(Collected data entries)
Lemma Open_chunked s d e m : store_ok s -> faults s = [] -> looksLikeDigest d = true -> storedManifest s d = Some m ->
  dbGet (db s) (objectRecipeKey d) = Some (VRecipe e) ->
  exists vd r s1 s2, Open d s = (Ok (Chunked r), s2) /\ same s s1 /\ (vd = EmptyString \/ vd = d) /\
    openBlobReader d vd s1 = (Ok (Some r), s2).
Proof.
  intros HI Hf Hl Hm He. destruct (ReadManifest_ok s d m HI Hf Hl Hm) as (s1 & Hr & Hs).
  unfold Open, ctxErr. rewrite (bind_ok _ _ _ _ _ (io_nil s Hf)). unfold validateObjectDigest. rewrite Hl. cbn [check].
  unfold mbind, M_bind, try, mret, M_ret. rewrite Hr.
  set (vd := if bool_decide (mIdentityStrategy m = identityStrategyCompoundStableID) then EmptyString else d).
  assert (faults s1 = []) as Hf1 by by eapply same_faults. destruct (same_eq _ _ Hs) as (Hd & _).
  assert (openBlobReader d vd s1 = (Ok (Some (MkCRR [] [] (reChunkHashes e) vd 0 false)), s1)) as Ho.
  { unfold openBlobReader, readRecipe, metaGet, mbind, M_bind, gets. rewrite (io_nil s1 Hf1), Hd, He. reflexivity. }
  eexists vd, _, s1, s1. rewrite Ho. split; [reflexivity|]. split; [done|]. split; [|done].
  unfold vd. case_bool_decide; auto.
Qed.

Lemma same_collision_free s s' cs : same s s' -> collision_free s cs -> collision_free s' cs.
Proof.
  intros Hs Hc c c' Hin Hb Hk. apply Hc; [done|done|]. destruct Hk as [Hk|?]; [left|by right].
  destruct (same_eq _ _ Hs) as (Hd & Hp & _ & _ & Hx & Hcc). unfold known, holds, entry_at in *. by rewrite Hd, Hp, Hx, Hcc in Hk.
Qed.

(** A stored object as its readers find it. *)
Record put_done (s : Store) (request : PutRequest) (content : bytes) (s1 : Store) : Prop := {
  pd_ok : store_ok s1;
  pd_faults : faults s = [] -> faults s1 = [];
  pd_chunks : forall h c, holds s (dbGet (db s)) h c -> holds s1 (dbGet (db s1)) h c;
  pd_grows : grows s s1;
  pd_manifest : exists t m, storedManifest s1 (blake3 content) = Some m /\
    merged_manifest s (blake3 content) (putManifest t request content) m;
  pd_recipe : exists t cs, chunkContent content = Some cs /\
    dbGet (db s1) (objectRecipeKey (blake3 content)) = Some (VRecipe (MkRecipe t (blake3 content) (map blake3 cs) (blen content)));
  pd_new : forall h c, holds s1 (dbGet (db s1)) h c -> holds s (dbGet (db s)) h c \/
    exists cs, chunkContent content = Some cs /\ c ∈ cs /\ h = blake3 c;
  pd_index : forall p, p ∈ prProvenance request -> indexed p = true -> exists q t, q ∈ prProvenance request /\
    sourceObjectRefKey (sourceObjectRefFromProvenance q) = sourceObjectRefKey (sourceObjectRefFromProvenance p) /\
    dbGet (db s1) ("si/" +:+ sourceObjectRefKey (sourceObjectRefFromProvenance p)) =
      Some (VSource (MkSourceIndex (sourceObjectRefFromProvenance q) (blake3 content) t)) }.

Lemma put_ok_done `{!ExtLaws E} s request d s1 : store_ok s -> Put request s = (Ok d, s1) ->
  let content := delivered (script (prReader request)) in d = blake3 content /\ put_done s request content s1.
Proof.
  intros HI Hput content. pose proof (put_outcome s request HI) as H. rewrite Hput in H.
  destruct H as (HI1 & Hg & -> & get1 & t & m & rt & iws & Hst & Hm & Hiw & Hk). fold content in Hst, Hm, Hiw, Hk.
  pose proof (do_typed _ _ _ (proj2 HI)) as Hty. split; [done|]. split.
  - done.
  - apply (gr_faults _ _ Hg).
  - intros h c (e & He & Hat). exists e. split; [|by eapply entry_at_grows].
    rewrite Hk, (put_writes_chunk _ _ _ _ _ _ (prProvenance request)) by done. by apply (st_keep _ _ _ _ _ _ Hst).
  - done.
  - exists t, m. split; [|done]. unfold storedManifest.
    rewrite Hk, (put_writes_other _ _ _ _ _ _ (prProvenance request)) by done. by rewrite bool_decide_true.
  - destruct (st_recipe _ _ _ _ _ _ Hst) as (tr & cs & Hcs & Hrec). exists tr, cs. split; [done|].
    by rewrite Hk, (put_writes_other _ _ _ _ _ _ (prProvenance request)).
  - intros h c (e & He & Hat). apply (st_new _ _ _ _ _ _ Hst). exists e. split; [|done].
    by rewrite Hk, (put_writes_chunk _ _ _ _ _ _ (prProvenance request)) in He.
  - intros p Hp Hi. destruct (iw_index _ _ _ Hiw p Hp Hi) as (q & t' & Hq & Hkey & Hw). exists q, t'.
    split; [done|]. split; [done|]. rewrite Hk. cbn [writesAt]. rewrite writesAt_app. cbn [writesAt]. apply Hw.
Qed.

Lemma put_succeeds `{!ExtLaws E} s request : store_ok s -> faults s = [] -> ~ bad_put request ->
  let content := delivered (script (prReader request)) in
  exists s1, Put request s = (Ok (blake3 content), s1) /\ put_done s request content s1.
Proof.
  intros HI Hf Hok content. pose proof (put_outcome s request HI) as H.
  destruct (Put request s) as [[d|e|] s1] eqn:Hput; [|by destruct H as (_ & _ & [?|?])|done].
  destruct (put_ok_done _ _ _ _ HI Hput) as [-> Hd]. by exists s1.
Qed.

(** An object with a manifest and a recipe is delivered whole. *)
Lemma open_delivers `{!ExtLaws E} s content m t cs sizes : store_ok s -> faults s = [] ->
  storedManifest s (blake3 content) = Some m -> chunkContent content = Some cs ->
  dbGet (db s) (objectRecipeKey (blake3 content)) = Some (VRecipe (MkRecipe t (blake3 content) (map blake3 cs) (blen content))) ->
  collision_free s cs -> Forall (fun n => (0 < n)%nat) sizes -> (length content < length sizes)%nat ->
  exists r s1 s2, Open (blake3 content) s = (Ok (Chunked r), s1) /\ crReadAll sizes r [] s1 = (Ok (content, EOF), s2).
Proof.
  intros HI Hf Hm Hcs He Hc Hpos Hlen.
  destruct (Open_chunked s (blake3 content) _ m HI Hf (blake3_digest content) Hm He) as (vd & r & s' & s1 & Ho & Hs1 & Hvd & Hob).
  destruct (chunks_concat content) as (cs' & Hcs' & Hcat). assert (cs' = cs) as -> by congruence.
  assert (exists s2, crReadAll sizes r [] s1 = (Ok (concat cs, EOF), s2)) as [s2 Hr].
  { destruct (same_eq _ _ Hs1) as (Hd & _). rewrite <- Hd in He.
    apply (opened_complete s' s1 (blake3 content) vd _ r cs sizes) with (3 := He); try done.
    - by apply (env_inv s).
    - by apply (same_faults _ _ Hs1).
    - by apply (same_collision_free s s' cs Hs1).
    - rewrite Hcat. destruct Hvd as [->| ->]; auto.
    - by rewrite Hcat. }
  rewrite Hcat in Hr. by exists r, s1, s2.
Qed.

End opening.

◆ **TASK REQUIREMENTS**: Once the line with "by rewrite bool_decide_true." is found in the records above, print exactly that line and every line after it through the line with "s content m".

◆ **EXPECTED OUTPUT**:
    rewrite Hk, (put_writes_other _ _ _ _ _ _ (prProvenance request)) by done. by rewrite bool_decide_true.
  - destruct (st_recipe _ _ _ _ _ _ Hst) as (tr & cs & Hcs & Hrec). exists tr, cs. split; [done|].
    by rewrite Hk, (put_writes_other _ _ _ _ _ _ (prProvenance request)).
  - intros h c (e & He & Hat). apply (st_new _ _ _ _ _ _ Hst). exists e. split; [|done].
    by rewrite Hk, (put_writes_chunk _ _ _ _ _ _ (prProvenance request)) in He.
  - intros p Hp Hi. destruct (iw_index _ _ _ Hiw p Hp Hi) as (q & t' & Hq & Hkey & Hw). exists q, t'.
    split; [done|]. split; [done|]. rewrite Hk. cbn [writesAt]. rewrite writesAt_app. cbn [writesAt]. apply Hw.
Qed.

Lemma put_succeeds `{!ExtLaws E} s request : store_ok s -> faults s = [] -> ~ bad_put request ->
  let content := delivered (script (prReader request)) in
  exists s1, Put request s = (Ok (blake3 content), s1) /\ put_done s request content s1.
Proof.
  intros HI Hf Hok content. pose proof (put_outcome s request HI) as H.
  destruct (Put request s) as [[d|e|] s1] eqn:Hput; [|by destruct H as (_ & _ & [?|?])|done].
  destruct (put_ok_done _ _ _ _ HI Hput) as [-> Hd]. by exists s1.
Qed.

(** An object with a manifest and a recipe is delivered whole. *)
Lemma open_delivers `{!ExtLaws E} s content m t cs sizes : store_ok s -> faults s = [] ->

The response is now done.